Cada país produce su propia atmósfera literaria. Es impensable, aunque las haya, una novela de Italia ahogada por la lluvia y cubierta de espesa tiniebla; sería una grosería. En las novelas italianas ha de sonar un fondo de mandolina, tienen que corretear adolescentes semidesnudos por la playa y el relato ha de culminar con la deshonra de alguna mujer madura que ha cuidado en exceso su virginidad. La Italia gélida, tenebrosa, batida por el maléfico Boreas queda circunscrita a la escuela socialista milanesa y algún desusado triestino.

La agotadora variedad sociogeográfica de Francia, capaz de acoger la penuria bretona, la holgazanería provenzal y la pomposa futilidad parisina, no impone un decorado, pero sí un refinamiento formal inevitable. La novela a la francesa ha de tener un componente estilístico de alto copete, ha de mostrar con toda probidad que el autor es muy inteligente, o por lo menos ingenioso, ya que no hay modo de traducir la palabra esprit. Otra condición sin la cual no puede reclamar respeto es que haya leído a Barthes.

Los ingleses, por el contrario, detestan mostrarse en lo que escriben y seguramente por eso las autobiografías inglesas son las más impúdicas. Tantos años ocultándose tras una prosa sobria, elegante, escéptica, distanciada, llega un momento que provoca un desmelene glorioso. Lo que más teme un escritor inglés es que le confundan con un intelectual francés, raza por la que siente mayor aversión, si cabe, que contra los gritones turistas sureños. En una novela a la inglesa hemos de ir descubriendo muy poco a poco que el personaje que parecía imbécil es, en realidad, el único inteligente, aunque el final del relato nos devolverá a nuestra primitiva consideración.

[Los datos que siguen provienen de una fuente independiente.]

(* ===== verification/Mutex.v ===== *)
(** Mutual exclusion between threads: libc/intrin/pthread_mutex_*.c, pthread_mutexattr_*.c and
    pthread_spin_*.c. A function is the program of its accesses to the mutex, and threads interleave access by
    access. *)

From S2P Require Import Prelude.

(* ------------------------------------------------------------------ *)
(** ** Definitions *)

Inductive mutex_type := PTHREAD_MUTEX_NORMAL | PTHREAD_MUTEX_RECURSIVE | PTHREAD_MUTEX_ERRORCHECK.
#[global] Instance mutex_type_dec : EqDecision mutex_type.
Proof. solve_decision. Defined.

Definition type_number (ty : mutex_type) : Z :=
  match ty with
  | PTHREAD_MUTEX_NORMAL => 0
  | PTHREAD_MUTEX_RECURSIVE => 1
  | PTHREAD_MUTEX_ERRORCHECK => 2
  end.

Definition PTHREAD_PROCESS_PRIVATE : Z := 0.
Definition PTHREAD_PROCESS_SHARED : Z := 1.

Definition EPERM : Z := 1.
Definition EAGAIN : Z := 11.
Definition EBUSY : Z := 16.
Definition EINVAL : Z := 22.
Definition EDEADLK : Z := 35.

(** [pthread_mutexattr_t] and its functions; [char] is signed. *)
Record pthread_mutexattr := Attr { a_type : Z; a_pshared : Z }.

Definition pthread_mutexattr_init : pthread_mutexattr := Attr 0 0.
Definition pthread_mutexattr_destroy : pthread_mutexattr := Attr (-1) (-1).

Definition pthread_mutexattr_settype (attr : pthread_mutexattr) (type : Z) : pthread_mutexattr * Z :=
  if (type =? 0) || (type =? 1) || (type =? 2) then (Attr type (a_pshared attr), 0) else (attr, EINVAL).

Definition pthread_mutexattr_gettype (attr : pthread_mutexattr) : Z := a_type attr.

Hay sin duda una novela rusa con personajes que lloran desolados mientras sus madres tratan de cubrirlos con un mísero gabán de la II Guerra Mundial para que no mueran congelados en medio de la nieve rodeados de botellas de vodka vacías, pero es un género en desuso que va siendo sustituido por la novela de agentes secretos al servicio de cinco países (Estados Unidos, China, Italia, Rusia y Panamá), la de mafiosos georgianos que son, en realidad, los dueños de San Pedro del Vaticano, o la de humoristas aldeanos a quienes Dios se les aparece bajo el aspecto de un reno con chistera. Esto ha hecho casi indistinguibles la novela rusa y la norteamericana, por lo que las dejamos de lado.

La más entera, sin embargo, la más sólida, como no podía ser menos dada su escasa aportación al género, es la novela alemana. En ella hace un frío que congela las arterias y la bruma impide ver más allá de dos me-

siguientetros, pero no hay que decirlo. El protagonista vive rodeado de vecinos que parecen gente amable y aburrida, pero a lo largo del relato iremos constatando que uno está reconstruyendo la Baader-Meinhoff, otro llevó el negocio de jabones de Auschwitz y una cuarta ha escrito una tesis doctoral sobre los fundamentos matemáticos de la torta Sacher.

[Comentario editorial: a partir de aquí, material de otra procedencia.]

(** A null pointer is read although the function gives it a length: [s ? strlen(s) : 0]. *)
Lemma EncodeBase32_null sl a : EncodeBase32 (fun _ => true) None sl a = None.
Proof. unfold EncodeBase32. destruct (negb _); [done|]. by destruct (tobits _). Qed.

(** Whatever the memory holds, the decoder writes bytes and stays inside of its buffer. *)
Theorem DecodeBase32_room malloc s sl a buf z :
  DecodeBase32 malloc s sl a = Some (Ok (buf, z)) ->
  exists bl, tobits (Z.of_nat (length (alphabet a))) = Some bl /\
    Bytes buf /\ Z.of_nat (length buf) <= decoded_room (Z.of_nat (length (strarg s sl))) bl + 1.
Proof.
  unfold DecodeBase32. destruct (negb _); [done|]. destruct (tobits _) as [bl|]; [|done].
  cbn [mbind option_bind]. destruct (malloc _); [|done]. destruct s as [m|]; [|done].
  cbn [mbind option_bind]. destruct (decode_loop _ _ _ _ _ _) as [out|] eqn:E; [|done].
  cbn [mbind option_bind]. intros [= <- <-]. exists bl. split; [done|].
  assert (Hr : 0 <= decoded_room (Z.of_nat (length (strarg (Some m) sl))) bl).
  { unfold decoded_room. apply Z.add_nonneg_nonneg; [|lia].
    apply Z.div_pos; [apply Z.mod_pos_bound; lia|lia]. }
  apply decode_loop_room in E as [Hb Hl]; [|done]. rewrite length_app. cbn [length]. split; [|lia].
  apply Forall_app. split; [done|]. by repeat constructor.
Qed.

End Base32.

Los modelos europeos se han ido mineralizando en los dos últimos siglos con la humildad del carbono y en estos momentos no hay un solo inglés que escriba novelas inglesas (escribe novelas italianas, como las de Martin Amis), ningún ruso que no esté escribiendo novelas inglesas, los suecos escriben como suizos, etcétera. Todos menos los franceses, los cuales siguen escribiendo novelas francesas.

¿Y los españoles?, se habrá preguntado más de uno. En la novela española mineralizada ha de aparecer un comisario que entra en su hogar gritando: "¡Soy un cerdo franquista y ahora mismo voy a someter a mi mujer a violencia de género!". O bien un maestro de pueblo que habla con un niñito adorable y le dice: "Como soy un maestro republicano voy a mostrarte las virtudes de la democracia y el humanismo mediante el bello ejemplo de las mariposas". Este modelo tiene variantes, el comisario puede ser un empresario neocon del PP que por las noches se disfraza de obispo afro, o bien el maestro es un transexual gaditano que salva a un niñito adorable de la lujuria del párroco. El modelo, es bien sabido, se encuentra en estado catatónico.

Debe remarcarse, sin embargo, que justamente por tener una historia de la novela tan machacona, los escritores españoles se han ido especializando en novela extranjera y en la actualidad producen cada vez mejores ejemplos de literatura foránea, hasta el punto de que se da el efecto contrario y ahora son los escritores ingleses quienes imitan perfectas novelas inglesas escritas por españoles.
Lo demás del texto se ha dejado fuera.